I'm just very grateful: )
::nodding::
Lighter
lighter:
No update on DD15 till Thursday. I expect it to be positive.
I was eating what I consider "stupid" for the last 2 months.... lots of of crackers, and tortilla chips..... caramel popcorn... :shock: SO GOOD!
Oh well. My body was protesting, and Monday I went back to making better choices. Right now that means I'm limiting myself to one gluten free grain selection a week.
Man, that's the hard part. No crunch.
I can put stevia on my coffee, and I get the sweet, but......
I'm really missing that crunching, munching mindless enjoyment of an entire box of crackers, or bag of sweet and salty pop corn.... I gave myself total permission to embrace the crunch, and so I did.
Today was much easier than Monday or Tues. I'm remembering how this works... how to avoid feeling deprived, and hungry. The cravings lessen as the sugar leaves my system.
A buddy is joining in, and suffering much harder than I.
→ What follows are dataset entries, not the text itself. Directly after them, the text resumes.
Lemma run_inference_drops_answer_ids_witness :
  exists res st,
    run_inference nat (list (string * list value)) (fun d => d)
      (fun _ d => Tensor int8 [d] 0%Z) (fun _ _ => [])
      (fun o => app o [("predicted_text", OtherVal "x")]) 4 (fun o => o)
      {| local_rank := 0; world_size := 1; use_deepspeed := false;
         mixed_precision := false; metric := "BLEU";
         problem_type := "text_causal_language_modeling" |}
      (map Some [1; 2]) "validation" 0 = inr (res, st)
    /\ lookup "predicted_answer_ids" (out st) = None.
Proof.
  do 2 eexists. split; [reflexivity|].
  eapply (run_inference_drops_answer_ids nat (list (string * list value)) (fun d => d)
           (fun _ d => Tensor int8 [d] 0%Z) (fun _ _ => [])
           (fun o => app o [("predicted_text", OtherVal "x")]) 4 (fun o => o)
           {| local_rank := 0; world_size := 1; use_deepspeed := false;
              mixed_precision := false; metric := "BLEU";
              problem_type := "text_causal_language_modeling" |}
           [1; 2] "validation" 0).
  - intros d _. simpl. constructor; [simpl; intros [H|[]]; discriminate|].
    constructor; [intros []|constructor].
  - reflexivity.
Defined.

End InferenceFacts.

(* ------------------------------------------------------------------ *)
(** ** Distributed wrapping ([wrap_model_distributed], [get_ds_config]) *)

Module DistributedFacts.
Import Modules Distributed.

Section W.

Variable Opt Sched DL : Type.
Variable deepspeed_initialize :
  nn_module -> Opt -> Sched -> DL -> ds_config -> nn_module * Opt * DL * Sched.
Variable deepspeed_val_loader : DL -> nat -> nat -> DL.

Abbreviation wrap := (wrap_model_distributed Opt Sched DL deepspeed_initialize deepspeed_val_loader).

(** Without DeepSpeed the model is wrapped once in [DistributedDataParallel]:
    [unwrap_model] gives back what [unwrap_model] gave for the input model,
    which is the input model itself when that is not already a
    [DistributedDataParallel] or [DataParallel] wrapper; its state-dict keys get the prefix [module.], the wrapper runs on the local
    rank's device and looks for unused parameters only when
    [find_unused_parameters] is set and gradient checkpointing is not; the
    optimizer, the loaders and the scheduler are returned unchanged. *)
Theorem wrap_model_distributed_ddp (model : nn_module) (optimizer : Opt)
    (lr_scheduler : Sched) (train_dl val_dl : DL) (cfg : dist_cfg) :
  use_deepspeed cfg = false ->
  let '(m, opts, o, tdl, vdl, s) := wrap model optimizer lr_scheduler train_dl val_dl cfg in
  unwrap_model m = unwrap_model model
  /\ (is_parallel_wrapper model = false -> unwrap_model m = model)
  /\ module_state_dict m
     = map (fun '(k, t) => (("module." ++ k)%string, t)) (module_state_dict model)
  /\ opts = Some {| device_ids := [local_rank cfg];
                    ddp_find_unused_parameters :=
                      find_unused_parameters cfg && negb (truthy (gradient_checkpointing cfg)) |}
  /\ o = optimizer /\ tdl = train_dl /\ vdl = val_dl /\ s = lr_scheduler.
Proof.
  intros Hds. unfold wrap_model_distributed. rewrite Hds.
  cbn [unwrap_model module_state_dict].
  split; [reflexivity|]. split.
  { destruct model; cbn [is_parallel_wrapper unwrap_model]; intros H;
      first [discriminate H | reflexivity]. }
  repeat split.
  destruct (truthy (gradient_checkpointing cfg)), (find_unused_parameters cfg); reflexivity.
Qed.

End W.

(** The DeepSpeed config never turns on both fp16 and bf16, and turns one of
    them on exactly when the backbone dtype is [float16] or [bfloat16]. *)
Theorem get_ds_config_precision (cfg : dist_cfg) :
  fp16_enabled (get_ds_config cfg) && bf16_enabled (get_ds_config cfg) = false
  /\ (fp16_enabled (get_ds_config cfg) || bf16_enabled (get_ds_config cfg) = true
      <-> backbone_dtype cfg = "float16" \/ backbone_dtype cfg = "bfloat16").
Proof.
  unfold get_ds_config. cbn [fp16_enabled bf16_enabled].
  destruct (String.eqb_spec (backbone_dtype cfg) "float16") as [E|E];
  destruct (String.eqb_spec (backbone_dtype cfg) "bfloat16") as [E'|E'].
  - rewrite E in E'. discriminate.
  - split; [reflexivity|]. split; auto.
  - split; [reflexivity|]. split; auto.
  - split; [reflexivity|]. split; [discriminate|]. intros [H|H]; contradiction.
Qed.

Lemma wrap_model_distributed_ddp_witness :
  use_deepspeed (DistCfg false true (Some true) 1 2 "float32" 0 0 0 8 1) = false
  /\ let '(m, opts, o, tdl, vdl, s) :=
       wrap_model_distributed nat nat nat
         (fun m o s d _ => (DeepSpeedEngine m, o, d, s)) (fun d _ _ => d)
         (Net "gpt" []) 1 2 3 4 (DistCfg false true (Some true) 1 2 "float32" 0 0 0 8 1) in
     unwrap_model m = unwrap_model (Net "gpt" [])
     /\ (is_parallel_wrapper (Net "gpt" []) = false -> unwrap_model m = Net "gpt" [])
     /\ module_state_dict m
        = map (fun '(k, t) => (("module." ++ k)%string, t)) (module_state_dict (Net "gpt" []))
     /\ opts = Some {| device_ids := [local_rank (DistCfg false true (Some true) 1 2 "float32" 0 0 0 8 1)];
                       ddp_find_unused_parameters :=
                         find_unused_parameters (DistCfg false true (Some true) 1 2 "float32" 0 0 0 8 1)
                         && negb (truthy (gradient_checkpointing
                                           (DistCfg false true (Some true) 1 2 "float32" 0 0 0 8 1))) |}
     /\ o = 1 /\ tdl = 3 /\ vdl = 4 /\ s = 2.
Proof.
  split; [reflexivity|].
  exact (wrap_model_distributed_ddp nat nat nat
           (fun m o s d _ => (DeepSpeedEngine m, o, d, s)) (fun d _ _ => d)
           (Net "gpt" []) 1 2 3 4 (DistCfg false true (Some true) 1 2 "float32" 0 0 0 8 1)
           eq_refl).
Defined.

End DistributedFacts.

(* ------------------------------------------------------------------ *)
(** ** Generation ([generate]) *)

Module GenerateFacts.
Import Stopping Generate.

Section G.

Variable generation_function : (matrix -> bool * list string) -> matrix -> option matrix.

Abbreviation gen := (generate generation_function).

(** When the generation call returns, [generate] leaves [use_cache] on,
    restores the verbosity of the logger, and, when gradient checkpointing
    is configured, leaves it on (also when it was off on entry); otherwise
    gradient checkpointing is as it was. The output loses its first
    [ncols input_ids] columns exactly when [remove_prompt] is set. *)
Theorem generate_success_restores (st : gen_state) (stop_words_ids : list stop_word)
    (gradient_checkpointing : bool) (input_ids output : matrix) (remove_prompt : bool) :
  generation_function (call stop_words_ids (ncols input_ids)) input_ids = Some output ->
  gen st stop_words_ids gradient_checkpointing input_ids remove_prompt
  = (Some (if remove_prompt then slice_cols output (ncols input_ids) else output),
     {| use_cache := true;
        gradient_checkpointing_on :=
          if gradient_checkpointing then true else gradient_checkpointing_on st;
        verbosity := verbosity st |}).
Proof.
  intros Hg. unfold generate. rewrite Hg.
  destruct st as [uc gc v]. unfold set_use_cache, set_checkpointing, set_verbosity.
  cbn [use_cache gradient_checkpointing_on verbosity].
  destruct gradient_checkpointing; reflexivity.
Qed.

(** When the generation call raises, the exception leaves [generate] with
    the [transformers] logger at level [ERROR], [use_cache] on and, when it
    was configured, gradient checkpointing off. *)
Theorem generate_failure_state (st : gen_state) (stop_words_ids : list stop_word)
    (gradient_checkpointing : bool) (input_ids : matrix) (remove_prompt : bool) :
  generation_function (call stop_words_ids (ncols input_ids)) input_ids = None ->
  let '(r, st') := gen st stop_words_ids gradient_checkpointing input_ids remove_prompt in
  r = None /\ verbosity st' = ERROR /\ use_cache st' = true
  /\ gradient_checkpointing_on st'
     = (if gradient_checkpointing then false else gradient_checkpointing_on st).
Proof.
  intros Hg. unfold generate. rewrite Hg.
  destruct gradient_checkpointing; repeat split.
Qed.

End G.

Lemma generate_success_restores_witness :
  (fun (_ : matrix -> bool * list string) (m : matrix) => Some m)
    (call [Scalar 7%Z] (ncols (Matrix 2 [[1; 2]; [3; 4]]%Z))) (Matrix 2 [[1; 2]; [3; 4]]%Z)
  = Some (Matrix 2 [[1; 2]; [3; 4]]%Z)
  /\ generate (fun _ m => Some m) (GenState false false 20) [Scalar 7%Z] true
       (Matrix 2 [[1; 2]; [3; 4]]%Z) true
     = (Some (slice_cols (Matrix 2 [[1; 2]; [3; 4]]%Z) (ncols (Matrix 2 [[1; 2]; [3; 4]]%Z))),
        GenState true true 20).
Proof.
  split; [reflexivity|].
  exact (generate_success_restores (fun _ m => Some m) (GenState false false 20) [Scalar 7%Z]
           true (Matrix 2 [[1; 2]; [3; 4]]%Z) (Matrix 2 [[1; 2]; [3; 4]]%Z) true eq_refl).
Defined.

Lemma generate_failure_state_witness :
  let '(r, st') := generate (fun _ _ => None) (GenState false true 20) [Scalar 7%Z] true
                     (Matrix 2 [[1; 2]; [3; 4]]%Z) false in
  r = None /\ verbosity st' = ERROR /\ use_cache st' = true
  /\ gradient_checkpointing_on st' = false.
Proof.
  exact (generate_failure_state (fun _ _ => None) (GenState false true 20) [Scalar 7%Z] true
           (Matrix 2 [[1; 2]; [3; 4]]%Z) false eq_refl).
Defined.

End GenerateFacts.

(* ------------------------------------------------------------------ *)
(** ** Backbone creation ([create_nlp_backbone]) *)

Module BackboneFacts.
Import Py BackboneConfig Backbone.

Lemma update_backbone_config_lora (config : hf_config) (cfg : llm_cfg) (tok : tokenizer) :
  let '(c, l, _) := update_backbone_config config cfg tok in
  lora l = lora cfg
  /\ eos_token_id c = tok_eos_token_id tok
  /\ pad_token_id c = tok_pad_token_id tok
  /\ bos_token_id c = tok_bos_token_id tok.
Proof.
  unfold update_backbone_config.
  assert (Hl : let '(_, l, _) := update_dropout config cfg in lora l = lora cfg).
  { unfold update_dropout.
    destruct config as [h a eos pad bos dev tp].
    destruct h, a; simpl; try destruct (Qle_bool _ 0); reflexivity. }
  destruct (update_dropout config cfg) as [[c0 l] logs0].
  pose proof (BackboneConfigFacts.update_token_ids_spec c0 tok logs0) as Ht.
  destruct (update_token_ids c0 tok logs0) as [c1 logs1].
  pose proof (BackboneConfigFacts.update_device_tp_spec c1 l logs1) as Hd.
  destruct (update_device_tp c1 l logs1) as [c2 logs2].
  destruct Ht as [E [P [B _]]]. destruct Hd as [E' [P' [B' _]]].
  repeat split; congruence.
Qed.

Lemma sync_generation_config_spec (bb : backbone) (config : hf_config)
    (logs : list log_event) :
  let '(bb', logs') := sync_generation_config bb config logs in
  gen_eos_token_id (generation_cfg bb') = eos_token_id config
  /\ gen_pad_token_id (generation_cfg bb') = pad_token_id config
  /\ gen_bos_token_id (generation_cfg bb') = bos_token_id config
  /\ named_parameters bb' = named_parameters bb
  /\ is_loaded_in_8bit bb' = is_loaded_in_8bit bb
  /\ is_loaded_in_4bit bb' = is_loaded_in_4bit bb
  /\ gradient_checkpointing_enabled bb' = gradient_checkpointing_enabled bb
  /\ model_parallel bb' = model_parallel bb
  /\ exists extra, logs' = app logs extra.
Proof.
  unfold sync_generation_config.
  destruct (generation_cfg bb) as [e p b].
  cbn [gen_eos_token_id gen_pad_token_id gen_bos_token_id].
  destruct (token_id_eq_dec e (eos_token_id config)) as [He|He];
    cbn [gen_eos_token_id gen_pad_token_id gen_bos_token_id];
  destruct (token_id_eq_dec p (pad_token_id config)) as [Hp|Hp];
    cbn [gen_eos_token_id gen_pad_token_id gen_bos_token_id];
  destruct (token_id_eq_dec b (bos_token_id config)) as [Hb|Hb];
  cbn [gen_eos_token_id gen_pad_token_id gen_bos_token_id generation_cfg
       named_parameters is_loaded_in_8bit is_loaded_in_4bit
       gradient_checkpointing_enabled model_parallel set_generation_cfg];
  (repeat split; auto);
  first [ exists []; rewrite app_nil_r; reflexivity
        | eexists; rewrite <- ?app_assoc; reflexivity ].
Qed.

Section Create.

Variable torch_getattr : string -> option torch_attr.
Variable hf_token : option string.
Variable auto_config_with_token : option (hf_config * nat).
Variable auto_config_without_token : hf_config * nat.
Variable tok : tokenizer.
Variable from_pretrained : hf_config -> option quantization_config -> load_kwargs -> backbone.
Variable from_config : hf_config -> load_kwargs -> backbone.
Variable resize_token_embeddings : backbone -> nat -> backbone.

Abbreviation create := (create_nlp_backbone torch_getattr hf_token auto_config_with_token
                      auto_config_without_token tok from_pretrained from_config
                      resize_token_embeddings).

Lemma create_nlp_backbone_success (cfg : nlp_cfg) (bb : backbone) (config : hf_config)
    (cfg' : nlp_cfg) (logs : list log_event) :
  create cfg = inr (bb, config, cfg', logs) ->
  exists config0 l logs0 dm q pre td bb1 logs1 bb2 logs2,
    update_backbone_config config0 (llm cfg) tok = (config, l, logs0)
    /\ dtype_kwargs torch_getattr (set_llm cfg l) = inr (dm, q, pre, td)
    /\ adapt_backbone (set_model_parallel bb1 false) (set_pretrained (set_llm cfg l) pre) logs1
       = (bb2, cfg', logs2)
    /\ sync_generation_config
         (if gradient_checkpointing cfg' then gradient_checkpointing_enable bb2 else bb2)
         config logs2 = (bb, logs).
Proof.
  unfold create_nlp_backbone.
  destruct (match auto_config_with_token with
            | Some (c, v) => (c, v, Some hf_token)
            | None => (fst auto_config_without_token, snd auto_config_without_token, None)
            end) as [[config0 vocab_size] uat].
  destruct (update_backbone_config config0 (llm cfg) tok) as [[c l] logs0] eqn:Hu.
  destruct (dtype_kwargs torch_getattr (set_llm cfg l)) as [e|[[[dm q] pre] td]] eqn:Hd; [discriminate|].
  match goal with
  | |- context [if Nat.ltb vocab_size ?n then ?a else ?b] =>
      destruct (if Nat.ltb vocab_size n then a else b) as [bb1 logs1]
  end.
  match goal with
  | |- context [adapt_backbone ?x ?y ?z] => destruct (adapt_backbone x y z) as [[bb2 cfg2] logs2] eqn:Ha
  end.
  match goal with
  | |- context [sync_generation_config ?x ?y ?z] =>
      destruct (sync_generation_config x y z) as [bb3 logs3] eqn:Hs
  end.
  intros H. injection H; intros <- <- <- <-.
  exists config0, l, logs0, dm, q, pre, td, bb1, logs1, bb2, logs2.
  repeat split; assumption.
Qed.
I noticed I have more energy today..... enjoyed a brighter outlook, with more clarity. The last two days were brutal in comparison. All I could think about was food food food.
That's my update.
Lighter
Hopalong:
Oh, gosh, Lighter...me too.
carbs
carbs
carbs
I can't be left alone with them.
Likewise cheese.
Sigh and thanks for the inspiration...again.